▸ TASK DIRECTIONS
Find the line with "Inductive notification : Type" in the entries below, then reproduce it and every line after it down to and including the line with "nat) (pick : nat)", exactly.

▸ SUPPLIED ENTRIES
(* ===== verification/Monitor.v ===== *)
(** * Monitors: src/mynetlib/base/Mutex.h, Condition.h

    A member function that locks [mutex_], waits in a loop while a condition
    on the data does not hold, and then changes the data and notifies. The
    mutex makes everything between taking the lock and the return, or the
    next wait, one step; pthread_cond_wait releases the mutex and queues the
    thread in one step too. A notified thread, like one that wakes
    spuriously, competes for the mutex and tests its condition again. The
    scheduler chooses which thread goes on and which waiter a notification
    reaches. *)

From S2P Require Import Prelude.

Section Monitor.

Context {D Call Res Cv : Type} `{!EqDecision Cv}.

Inductive notification : Type :=
| NotifyOne (cv : Cv)
| NotifyAll (cv : Cv).

(** A member function from taking the lock, or from waking up, to its next
    wait or its return. *)
Inductive segment : Type :=
| Waits (cv : Cv)
| Returns (d : D) (r : Res) (ns : list notification).

Context (attempt : D -> Call -> outcome segment).

(** A thread inside a call that waits, or waited, on [w_cv]. *)
Record waiter : Type := mkWaiter { w_tid : Z; w_cv : Cv; w_call : Call }.

Record monitor : Type := mkMonitor {
  data : D;
  waiting : list waiter;
  woken : list waiter;
  returned : list (Z * Call * Res);
}.

Definition on_cv (cv : Cv) (w : waiter) : Prop := w_cv w = cv.

#[local] Instance on_cv_dec cv w : Decision (on_cv cv w).
Proof. unfold on_cv. apply _. Defined.

(** The waiter a notification of [cv] reaches: the scheduler's choice, if it
    is one of [cv]'s waiters, otherwise the oldest. *)
Definition choose (cv : Cv) (pick : nat) (ws : list waiter) : option (nat * waiter) :=
  match ws !! pick with
  | Some w => if decide (on_cv cv w) then Some (pick, w) else list_find (on_cv cv) ws
  | None => list_find (on_cv cv) ws
  end.

Definition wake (pick : nat) (n : notification) (m : monitor) : monitor :=
  match n with
  | NotifyOne cv =>
      match choose cv pick (waiting m) with
      | Some (i, w) => mkMonitor (data m) (delete i (waiting m)) (woken m ++ [w]) (returned m)
      | None => m
      end
  | NotifyAll cv =>
      mkMonitor (data m) (filter (fun w => ~ on_cv cv w) (waiting m))
        (woken m ++ filter (on_cv cv) (waiting m)) (returned m)
  end.

Definition run_segment (t : Z) (c : Call) (pick : nat) (m : monitor) : outcome monitor :=
  s ← attempt (data m) c;
  match s with
  | Waits cv => Ok (mkMonitor (data m) (waiting m ++ [mkWaiter t cv c]) (woken m) (returned m))
  | Returns d r ns =>
      Ok (foldr (wake pick) (mkMonitor d (waiting m) (woken m) (returned m ++ [(t, c, r)])) ns)
  end.

Inductive mstep : Type :=
| MCall (t : Z) (c : Call) (pick : nat)
| MResume (i : nat) (pick : nat)
| MSpurious (i : nat).

Definition monitor_step (m : monitor) (l : mstep) : outcome monitor :=
  match l with
  | MCall t c pick => run_segment t c pick m
  | MResume i pick =>
      match woken m !! i with
      | Some w => run_segment (w_tid w) (w_call w) pick
                    (mkMonitor (data m) (waiting m) (delete i (woken m)) (returned m))
      | None => Ok m
      end
  | MSpurious i =>
      match waiting m !! i with
      | Some w => Ok (mkMonitor (data m) (delete i (waiting m)) (woken m ++ [w]) (returned m))
      | None => Ok m
      end
  end.

Definition monitor_init (d : D) : monitor := mkMonitor d [] [] [].

(** ** Counting waiters *)

Definition cv_count (cv : Cv) (ws : list waiter) : nat := length (filter (on_cv cv) ws).

#[local] Arguments cv_count : simpl never.

Lemma cv_count_app cv ws1 ws2 : cv_count cv (ws1 ++ ws2) = (cv_count cv ws1 + cv_count cv ws2)%nat.
Proof. unfold cv_count. by rewrite filter_app, length_app. Qed.

Lemma cv_count_one cv w : cv_count cv [w] = if decide (w_cv w = cv) then 1%nat else 0%nat.
Proof.
  unfold cv_count. rewrite filter_cons, filter_nil. unfold on_cv. by destruct (decide (w_cv w = cv)).
Qed.

Lemma cv_count_delete cv ws i w : ws !! i = Some w -> cv_count cv ws = (cv_count cv (delete i ws) + cv_count cv [w])%nat.
Proof.
  intros Hi. rewrite <- (take_drop_middle ws i w Hi) at 1. rewrite delete_take_drop, !cv_count_app.
  change (w :: drop (S i) ws) with ([w] ++ drop (S i) ws). rewrite cv_count_app. lia.
Qed.

Lemma cv_count_cons cv w ws :
  cv_count cv (w :: ws) = ((if decide (w_cv w = cv) then 1 else 0) + cv_count cv ws)%nat.
Proof. change (w :: ws) with ([w] ++ ws). by rewrite cv_count_app, cv_count_one. Qed.

Lemma cv_count_rest cv cv' ws :
  cv_count cv (filter (fun w => ~ on_cv cv' w) ws) = if decide (cv' = cv) then 0%nat else cv_count cv ws.
Proof.
  induction ws as [|w ws IH]; [by destruct (decide _)|].
  rewrite (cv_count_cons cv w ws). destruct (decide (on_cv cv' w)) as [Hw|Hw].
  - rewrite filter_cons_False, IH by auto. unfold on_cv in Hw.
    destruct (decide (cv' = cv)), (decide (w_cv w = cv)); congruence || lia.
  - rewrite filter_cons_True, cv_count_cons, IH by done. unfold on_cv in Hw.
    destruct (decide (cv' = cv)), (decide (w_cv w = cv)); congruence || lia.
Qed.

Lemma choose_some cv pick ws i w : choose cv pick ws = Some (i, w) -> ws !! i = Some w /\ w_cv w = cv.
Proof.
  unfold choose. intros H.
  assert (list_find (on_cv cv) ws = Some (i, w) -> ws !! i = Some w /\ w_cv w = cv) as Hf
    by (by intros (? & ? & _)%list_find_Some).
  destruct (ws !! pick) as [w'|] eqn:E; [|by auto]. destruct (decide (on_cv cv w')); [|by auto].
  by simplify_eq.
Qed.

Lemma choose_none cv pick ws : choose cv pick ws = None -> cv_count cv ws = 0%nat.
Proof.
  unfold choose. intros H. assert (list_find (on_cv cv) ws = None) as Hf.
  { destruct (ws !! pick); [|done]. by destruct (decide _). }
  apply list_find_None in Hf. unfold cv_count.
  apply length_zero_iff_nil. destruct (filter (on_cv cv) ws) as [|w fs] eqn:E; [done|].
  assert (w ∈ filter (on_cv cv) ws) as Hw by (rewrite E; left).
  apply list_elem_of_filter in Hw as [? ?]. rewrite Forall_forall in Hf. exfalso. by eapply Hf.
Qed.

Lemma data_wake pick n m : data (wake pick n m) = data m.
Proof. destruct n; cbn; [|done]. by destruct (choose cv pick (waiting m)) as [[]|]. Qed.

Lemma returned_wake pick n m : returned (wake pick n m) = returned m.
Proof. destruct n; cbn; [|done]. by destruct (choose cv pick (waiting m)) as [[]|]. Qed.

Lemma data_wakes pick ns m : data (foldr (wake pick) m ns) = data m.
Proof. induction ns; cbn; [done|]. by rewrite data_wake. Qed.

Lemma returned_wakes pick ns m : returned (foldr (wake pick) m ns) = returned m.
Proof. induction ns; cbn; [done|]. by rewrite returned_wake. Qed.

(** A waiter on [cv] is left only if every notification of [cv] woke one. *)
Definition ones (cv : Cv) (ns : list notification) : nat :=
  length (List.filter (fun n => match n with NotifyOne cv' => bool_decide (cv' = cv) | NotifyAll _ => false end) ns).

Lemma ones_one cv : ones cv [NotifyOne cv] = 1%nat.
Proof. unfold ones. cbn. by rewrite bool_decide_eq_true_2. Qed.

Lemma wakes_count cv pick ns m :
  (0 < cv_count cv (waiting (foldr (wake pick) m ns)))%nat ->
  (0 < cv_count cv (waiting m))%nat /\
  (cv_count cv (woken m) + ones cv ns <= cv_count cv (woken (foldr (wake pick) m ns)))%nat /\ NotifyAll cv ∉ ns.
Proof.
  induction ns as [|n ns IH]; cbn; intros H.
  - split_and!; [done|unfold ones; cbn; lia|by apply not_elem_of_nil].
  - set (m' := foldr (wake pick) m ns) in *. destruct n as [cv'|cv']; cbn in H |- *.
    + destruct (choose cv' pick (waiting m')) as [[i w]|] eqn:E.
      * apply choose_some in E as [Hi Hw]. cbn in *. rewrite (cv_count_delete cv _ _ _ Hi) in IH.
        destruct IH as (? & ? & ?); [lia|]. split_and!; [done| |].
        -- unfold ones in *. cbn. rewrite cv_count_app, cv_count_one.
           destruct (decide (w_cv w = cv)); case_bool_decide; try congruence; cbn; lia.
        -- intros [?|?]%elem_of_cons; done.
      * apply choose_none in E. destruct IH as (? & ? & ?); [done|]. split_and!; [done| |].
        -- unfold ones in *. cbn. case_bool_decide; [|lia]. subst. lia.
        -- intros [?|?]%elem_of_cons; done.
    + rewrite cv_count_rest in H. destruct (decide (cv' = cv)) as [|Hne]; [lia|].
      destruct IH as (? & ? & ?); [done|]. split_and!; [done| |].
      * rewrite cv_count_app. unfold ones in *. cbn. lia.
      * intros [?|?]%elem_of_cons; [congruence|done].
Qed.

(** Notifications move threads, they neither add nor drop any. *)
Lemma wakes_perm pick ns m :
  waiting (foldr (wake pick) m ns) ++ woken (foldr (wake pick) m ns) ≡ₚ waiting m ++ woken m.
Proof.
  induction ns as [|n ns IH]; cbn; [done|]. rewrite <- IH.
  set (m' := foldr (wake pick) m ns). destruct n as [cv|cv]; cbn.
  - destruct (choose cv pick (waiting m')) as [[i w]|] eqn:E; cbn; [|done].
    apply choose_some in E as [Hi _]. rewrite (delete_Permutation _ _ _ Hi) at 2. solve_Permutation.
  - rewrite <- (filter_app_complement (on_cv cv) (waiting m')) at 3. solve_Permutation.
Qed.

(** ** What every run keeps *)

(** An invariant of the data and the order in which calls returned. *)
Section Invariant.

Context (P : D -> list (Z * Call * Res) -> Prop).
Context (attempt_ok : forall d log c, P d log -> exists s, attempt d c = Ok s).
Context (attempt_keeps : forall d log t c d' r ns,
  P d log -> attempt d c = Ok (Returns d' r ns) -> P d' (log ++ [(t, c, r)])).

Lemma run_segment_keeps t c pick m : P (data m) (returned m) ->
  exists m', run_segment t c pick m = Ok m' /\ P (data m') (returned m').
Proof.
  intros HP. unfold run_segment. destruct (attempt_ok _ _ c HP) as [s E]. rewrite E. cbn.
  destruct s as [cv|d r ns]; eexists; (split; [done|]); [done|].
  rewrite data_wakes, returned_wakes. by eapply attempt_keeps.
Qed.

Lemma monitor_step_keeps m l : P (data m) (returned m) ->
  exists m', monitor_step m l = Ok m' /\ P (data m') (returned m').
Proof.
  intros HP. destruct l as [t c pick|i pick|i]; cbn.
  - by apply run_segment_keeps.
  - destruct (woken m !! i); [by apply run_segment_keeps|by eauto].
  - destruct (waiting m !! i); eauto.
Qed.

Lemma monitor_run_keeps ls d : P d [] ->
  exists m, foldM monitor_step (monitor_init d) ls = Ok m /\ P (data m) (returned m).
Proof.
  intros Hd. apply (foldM_inv monitor_step (fun m _ => P (data m) (returned m))); [|done].
  intros m l _ HP. by apply monitor_step_keeps.
Qed.

End Invariant.

(** ** No lost wakeups

    [waits_on c] is the condition variable a call waits on, if it ever does,
    and [need d cv] is how many of the calls that wait on [cv] the data would
    let through one after the other. A class states what a member function
    has to do for its condition variables: it waits only when none would get
    through, and when it makes room for more it notifies as many. *)
Class NotifiesEnough (waits_on : Call -> option Cv) (need : D -> Cv -> nat) : Prop := {
  waits_rightly d c cv : attempt d c = Ok (Waits cv) -> waits_on c = Some cv /\ need d cv = 0%nat;
  notifies d c d' r ns cv : attempt d c = Ok (Returns d' r ns) -> NotifyAll cv ∉ ns ->
    need d' cv = 0%nat \/
    (need d' cv + (if decide (waits_on c = Some cv) then 1 else 0) <= need d cv + ones cv ns)%nat;
}.

Section Progress.

Context (waits_on : Call -> option Cv) (need : D -> Cv -> nat) `{!NotifiesEnough waits_on need}.

(** Whenever threads wait on [cv], at least as many threads are already
    awake as the data would let through. *)
Definition waits_right (w : waiter) : Prop := waits_on (w_call w) = Some (w_cv w).

Definition enough_awake (m : monitor) : Prop :=
  Forall waits_right (woken m) /\ Forall waits_right (waiting m) /\
  forall cv, (0 < cv_count cv (waiting m))%nat -> (need (data m) cv <= cv_count cv (woken m))%nat.

Lemma wakes_right pick ns m : Forall waits_right (woken m) -> Forall waits_right (waiting m) ->
  Forall waits_right (woken (foldr (wake pick) m ns)) /\ Forall waits_right (waiting (foldr (wake pick) m ns)).
Proof.
  intros Hk Hw. induction ns as [|n ns [IH1 IH2]]; cbn; [done|].
  set (m' := foldr (wake pick) m ns) in *. destruct n as [cv|cv]; cbn.
  - destruct (choose cv pick (waiting m')) as [[i w]|] eqn:E; cbn; [|done].
    apply choose_some in E as [Hi _]. split; [|by apply Forall_delete].
    apply Forall_app_2; [done|]. apply Forall_singleton. by eapply Forall_lookup_1.
  - rewrite Forall_app, !Forall_forall in *. setoid_rewrite list_elem_of_filter. split_and!; set_solver.
Qed.

(** One thread inside the monitor; if it was awake after a wait, it no longer
    counts as such. *)
Lemma segment_progress t c pick m m' :
  Forall waits_right (woken m) -> Forall waits_right (waiting m) ->
  (forall cv, (0 < cv_count cv (waiting m))%nat ->
     (need (data m) cv <= cv_count cv (woken m) + (if decide (waits_on c = Some cv) then 1 else 0))%nat) ->
  run_segment t c pick m = Ok m' -> enough_awake m'.
Proof.
  intros Hk Hw Hn. unfold run_segment.
  destruct (attempt (data m) c) as [s|f] eqn:E; cbn; [|done]. destruct s as [cv|d r ns]; intros [= <-].
  - apply waits_rightly in E as [Hc H0]. split_and!; cbn; [done| |].
    + apply Forall_app_2; [done|]. by apply Forall_singleton.
    + intros cv'. rewrite cv_count_app, cv_count_one. cbn. destruct (decide (cv = cv')) as [<-|Hne]; [lia|].
      intros Hpos. specialize (Hn cv' ltac:(lia)). rewrite decide_False in Hn by congruence. lia.
  - set (m1 := mkMonitor d (waiting m) (woken m) (returned m ++ [(t, c, r)])).
    destruct (wakes_right pick ns m1) as [Hk' Hw']; [done..|]. split_and!; [done|done|].
    intros cv Hpos. rewrite data_wakes. apply wakes_count in Hpos as (Hpos & Hcnt & Hall). cbn in *.
    specialize (Hn cv Hpos). destruct (notifies _ _ _ _ _ cv E Hall); lia.
Qed.

Lemma step_progress m l m' : enough_awake m -> monitor_step m l = Ok m' -> enough_awake m'.
Proof.
  intros (Hk & Hw & Hn). destruct l as [t c pick|i pick|i]; cbn.
  - apply segment_progress; [done..|]. intros cv Hpos. specialize (Hn cv Hpos). lia.
  - destruct (woken m !! i) as [w|] eqn:Hi; [|by intros [= <-]].
    pose proof (Forall_lookup_1 _ _ _ _ Hk Hi) as Hr. unfold waits_right in Hr.
    apply segment_progress; cbn; [by apply Forall_delete|done|].
    intros cv Hpos. specialize (Hn cv Hpos). rewrite (cv_count_delete cv _ _ _ Hi), cv_count_one in Hn.
    rewrite Hr. destruct (decide (w_cv w = cv)), (decide (Some _ = Some _)); congruence || lia.
  - destruct (waiting m !! i) as [w|] eqn:Hi; intros [= <-]; [|done].
    split_and!; cbn; [|by apply Forall_delete|].
    + apply Forall_app_2; [done|]. apply Forall_singleton. exact (Forall_lookup_1 _ _ _ _ Hw Hi).
    + intros cv Hpos. rewrite cv_count_app.
      specialize (Hn cv). rewrite (cv_count_delete cv _ _ _ Hi) in Hn. lia.
Qed.

Lemma run_progress ls d m : foldM monitor_step (monitor_init d) ls = Ok m -> enough_awake m.
Proof.
  assert (enough_awake (monitor_init d)) as H0 by (split_and!; cbn; [constructor..|unfold cv_count; cbn; lia]).
  revert H0. generalize (monitor_init d). induction ls as [|l ls IH]; intros m0 H0; cbn; [by intros [= <-]|].
  destruct (monitor_step m0 l) as [m1|] eqn:E; cbn; [|done]. apply IH. by eapply step_progress.
Qed.

End Progress.

End Monitor.

#[global] Arguments cv_count : simpl never.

▸ ANSWER BELOW
Inductive notification : Type :=
| NotifyOne (cv : Cv)
| NotifyAll (cv : Cv).

(** A member function from taking the lock, or from waking up, to its next
    wait or its return. *)
Inductive segment : Type :=
| Waits (cv : Cv)
| Returns (d : D) (r : Res) (ns : list notification).

Context (attempt : D -> Call -> outcome segment).

(** A thread inside a call that waits, or waited, on [w_cv]. *)
Record waiter : Type := mkWaiter { w_tid : Z; w_cv : Cv; w_call : Call }.

Record monitor : Type := mkMonitor {
  data : D;
  waiting : list waiter;
  woken : list waiter;
  returned : list (Z * Call * Res);
}.

Definition on_cv (cv : Cv) (w : waiter) : Prop := w_cv w = cv.

#[local] Instance on_cv_dec cv w : Decision (on_cv cv w).
Proof. unfold on_cv. apply _. Defined.

(** The waiter a notification of [cv] reaches: the scheduler's choice, if it
    is one of [cv]'s waiters, otherwise the oldest. *)
Definition choose (cv : Cv) (pick : nat) (ws : list waiter) : option (nat * waiter) :=
  match ws !! pick with
  | Some w => if decide (on_cv cv w) then Some (pick, w) else list_find (on_cv cv) ws
  | None => list_find (on_cv cv) ws
  end.

Definition wake (pick : nat) (n : notification) (m : monitor) : monitor :=
  match n with
  | NotifyOne cv =>
      match choose cv pick (waiting m) with
      | Some (i, w) => mkMonitor (data m) (delete i (waiting m)) (woken m ++ [w]) (returned m)
      | None => m
      end
  | NotifyAll cv =>
      mkMonitor (data m) (filter (fun w => ~ on_cv cv w) (waiting m))
        (woken m ++ filter (on_cv cv) (waiting m)) (returned m)
  end.

Definition run_segment (t : Z) (c : Call) (pick : nat) (m : monitor) : outcome monitor :=
  s ← attempt (data m) c;
  match s with
  | Waits cv => Ok (mkMonitor (data m) (waiting m ++ [mkWaiter t cv c]) (woken m) (returned m))
  | Returns d r ns =>
      Ok (foldr (wake pick) (mkMonitor d (waiting m) (woken m) (returned m ++ [(t, c, r)])) ns)
  end.

Inductive mstep : Type :=
| MCall (t : Z) (c : Call) (pick : nat)
| MResume (i : nat) (pick : nat)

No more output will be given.